= Cheesewiring =

Cutting of tissue by a taut element

In medicine, the term cheesewiring or cheesewire effect (used interchangeably) describes any process in which cells or intercellular matrix are dissected or extruded either by the material being pressed through a taut element, or by the tension of a taut element pulling through tissue. The procedure is typically conducted in a surgical setting.

Cheesewiring or the cheesewire effect can also describe the process of suture material cutting or tearing through viscera at the time of suture anastomosis and tension.

==As a complication==
Cheesewiring can be a complication or part of a negative outcome of a procedure. Examples include tumor growth penetrating the openings in a bowel stent that was placed to open an obstructed bowel, sutures used to hold a transplanted cornea in place, and treatment of tendon rupture, when sutures pull through the tendon.

Evidence that the cheesewire effect has occurred is most clearly seen after surgery has been completed. Postoperatively as wound margins begin to swell, a suture can drag through the thin portion of tissue present near the surface. This suture drag is most often the result of tension being reduced in tying or placing the suture. It is apparent that cheesewiring has occurred if the suture has moved a little closer to the insertion site. A tell tale Y-shaped scar is evidence that cheesewiring has taken place. Cheesewiring that causes drag can lead to damage to tissue and make a surgeon tug on the material, leading to suture pullout. This causes an increased procedure time for the surgeon as well as a prolonged recovery period for the patient.

Cheesewire complications are most often seen in cornea surgeries due to the soft tissue present in the eye. One of the most common occurrences is cheese wiring of the puncta occurring during intubation. This can occur for many different reasons. One cause is excessive tension on the tubing. Cheesewiring can also occur late as scar tissue forms around the tubing. The scar tissue fixes the tube in place and prevents the movement in the canalicular system with each blink creating problems.
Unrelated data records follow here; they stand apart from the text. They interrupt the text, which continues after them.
Lemma set_line_trans h h1 h2 m t o o1 :
  set_line m t o1 h h1 -> set_line m t o h1 h2 -> set_line m t o h h2.
Proof. intros H1' H2' x t'. rewrite H2'. case_decide; [done|]. by rewrite H1', decide_False. Qed.

Lemma change_state_ok h id c next nc b a new hit :
  hwf h -> h_cntlrs h !! id = Some c -> plain c -> m_next_cache_cntlr c = Some next ->
  h_cntlrs h !! next = Some nc -> plain nc -> address a -> a mod h_block h = 0 -> lowering new ->
  lines h (m_master c) (block h a) = Some (m_cstate b) -> line_state (m_cstate b) ->
  (m_cstate b = CacheState.MODIFIED -> accepts h (m_master nc) a) ->
  exists sib h', change_state id c b a new false hit h = Ok (None, sib, h') /\
    same h h' /\ hwf h' /\ keeps_evicting h h' /\ lowered h h' (eq (m_master c)) (block h a) new.
Proof.
  intros Hwf Hc Hp Hn Hnc Hnp Ha Hal Hnew Hs Hok Hacc.
  assert (Hfirst : exists sib h1 s, (if bool_decide (m_cstate b = CacheState.MODIFIED) then
       let! (written, is_writeback, h) := write_back id c a false h in
       let! h := update_block id a (setCState CacheState.SHARED) h in
       Ok (written, hit || is_writeback, h)
     else Ok (None, hit, h)) = Ok (None, sib, h1) /\
     same h h1 /\ hwf h1 /\ keeps_evicting h h1 /\ set_line (m_master c) (block h a) (Some s) h h1 /\
     s <> CacheState.MODIFIED /\ s <> CacheState.INVALID).
  { case_bool_decide as HM.
    - destruct (write_back_ok h id c next nc a (m_cstate b)) as (h1 & E1 & Hs1 & Hw1 & He1 & Hk1); try done; [by apply Hacc|].
      rewrite E1. cbn [rbind].
      assert (Hbk : block h1 a = block h a) by (unfold block; by rewrite (same_block _ _ Hs1)).
      destruct (setCacheState_ok h1 id c a (m_cstate b) CacheState.SHARED) as (h2 & E2 & Hs2 & Hw2 & He2 & Hl2);
        [done|by rewrite (same_cntlrs _ _ Hs1)|done|by rewrite Hbk, Hk1|].
      unfold setCacheState in E2. rewrite E2. cbn [rbind]. exists (hit || true), h2, CacheState.SHARED.
      split; [done|]. split; [by etrans|]. split; [done|]. split; [intros x; by rewrite He2, He1|].
      split; [|done]. rewrite Hbk in Hl2. intros x t. rewrite Hl2, Hk1. done.
    - exists hit, h, (m_cstate b). split; [done|]. split; [done|]. split; [done|]. split; [by intros x|].
      split; [|split; [done|by intros E; rewrite E in Hok]].
      intros x t. case_decide as Hd; [|done]. destruct Hd as [-> ->]. done. }
  destruct Hfirst as (sib & h1 & s & E1 & Hs1 & Hw1 & He1 & Hl1 & HnM & HnI).
  assert (Hbk : block h1 a = block h a) by (unfold block; by rewrite (same_block _ _ Hs1)).
  assert (Hst : lines h1 (m_master c) (block h1 a) = Some s) by (by rewrite Hbk, Hl1, decide_True).
  assert (Hc1 : h_cntlrs h1 !! id = Some c) by (by rewrite (same_cntlrs _ _ Hs1)).
  pose proof Hp as (_ & _ & Hcoh & _).
  unfold change_state. rewrite E1. cbn [rbind]. exists sib. destruct Hnew as [-> | ->]; cbn [copy_out rbind].
  - rewrite Hcoh. destruct (invalidate_ok h1 id c a s) as (h2 & E2 & Hs2 & Hw2 & He2 & Hl2); try done.
    rewrite E2. exists h2. split; [done|]. split; [by etrans|]. split; [done|].
    split; [intros x; by rewrite He2, He1|]. apply lowered_set. rewrite Hbk in Hl2. cbn [low].
    by eapply set_line_trans.
  - destruct (setCacheState_ok h1 id c a s CacheState.SHARED) as (h2 & E2 & Hs2 & Hw2 & He2 & Hl2); try done.
    unfold setCacheState in E2. rewrite E2. exists h2. split; [done|]. split; [by etrans|]. split; [done|].
    split; [intros x; by rewrite He2, He1|]. apply lowered_set. rewrite Hbk in Hl2. rewrite Hs. cbn [low fmap option_fmap].
    by eapply set_line_trans.
Qed.

(** ** The subtree of a controller *)
Definition sub_ordered h (m : nat) (t : Z) : Prop :=
  forall y p, below h m y -> p ∈ prevs h y -> (rank (lines h p t) <= rank (lines h y t))%nat.

Lemma sub_ordered_prev h m p t : sub_ordered h m t -> p ∈ prevs h m -> sub_ordered h p t.
Proof. intros Ho Hp y q Hy Hq. apply Ho; [|done]. by econstructor. Qed.

Lemma sub_ordered_lowered h h' m p t new :
  same h h' -> lowered h h' (below h p) t new -> sub_ordered h m t -> sub_ordered h' m t.
Proof.
  intros Hs Hl Ho y q Hy Hq. rewrite (same_prevs _ _ Hs) in Hq. apply (below_same h h') in Hy; [|done].
  eapply lowered_rank; [exact Hl|intros Hpy; by eapply below_down|]. by apply Ho.
Qed.

(** What [updateCacheBlock] relies on at a controller that has a next level. *)
Record lower_pre (fuel id : nat) (c : Cntlr) (next : nat) (nc : Cntlr) (a : Z) (new : CacheState.cstate_t) h
  : Prop := mkLowerPre {
  lp_wf : hwf h;
  lp_topo : topo h;
  lp_states : states_ok h;
  lp_cntlr : h_cntlrs h !! id = Some c;
  lp_next : m_next_cache_cntlr c = Some next;
  lp_next_cntlr : h_cntlrs h !! next = Some nc;
  lp_address : address a;
  lp_aligned : a mod h_block h = 0;
  lp_new : lowering new;
  lp_fuel : (Z.to_nat (m_mem_component c) - 2 < fuel)%nat;
  lp_ordered : sub_ordered h (m_master c) (block h a);
  lp_accepts : lines h (m_master c) (block h a) = Some CacheState.MODIFIED -> accepts h (m_master nc) a
}.

(** The effect: the block is lowered in the subtree of [m]. *)
Definition lower_post (m : nat) (a : Z) (new : CacheState.cstate_t) h h' : Prop :=
  same h h' /\ hwf h' /\ states_ok h' /\ keeps_evicting h h' /\ lowered h h' (below h m) (block h a) new.

Definition lowers (fuel : nat) : Prop :=
  forall id c next nc a new h, lower_pre fuel id c next nc a new h ->
  returns (fun r => lower_post (m_master c) a new h r.2) (updateCacheBlock fuel id a new false h).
The tubing must be removed if cheesewiring is greater than 3 mm.

===Technique for removal of the cheesewire suture===

Whether intentional or non-intentionally occurring, a cheesewire suture can be removed in surgery. A cheesewire suture is removed by a small incision made in the conjunctiva overlying the two ends of the suture. Fine removal suture forceps are used to grasp both ends of the suture. Tangential traction is then used to cheesewire through the scar tissue

There are many complications that can arise from the removal of the cheesewire suture. In the eye specifically, suture breaking can result in significant tissue scarring. This results in a large amount of traction force required to remove the suture. Occular Hypotony and hyphema following the removal of cheesewire sutures are also common occurrences.

===Reducing suture drag===

Surgeons can take several precautions to help decrease the probability of cheesewiring occurring. One technique determined to decrease suture drag is placement of the needle perpendicularly through the entire corneal thickness encompassed by the suture bite on each side of the incision. Certain sutures are also more prone to cheesewiring. 3-0 Vicryl is one of the least likely sutures to experience cheesewiring. Sutures may also be coated in materials to reduce tissue drag. Monofilament sutures create less drag while passing through tissue, but may decrease tensile strength and cause crimping. Therefore, multifilament sutures are more commonly used to prevent the occurrence of cheesewiring despite a decrease in mechanical properties

Factors such as the type and size of the needle, suture type and thickness, and suture placement should all be considered as all factors have a significant effect on the surgical result. For instance, having a suture that is too short can lead to inflammation in tissue, while a suture that is too tight can cause necrosis, especially in association with significant edema.

==As an intentional procedure==

The term cheesewiring can also be used to name the process of using a guidewire or suture intentionally to cut through tissue during a surgical procedure or allowing a suture to slowly cut through tissue over time. Examples of cheesewiring used intentionally include treating fistulas, use in trabeculectomies, and to aid in endovascular aortic repair.

===Cheesewiring as used in treatment of a fistula===

Treatment of fistulas often involves placing a suture and allowing it to cut off the fistula over time.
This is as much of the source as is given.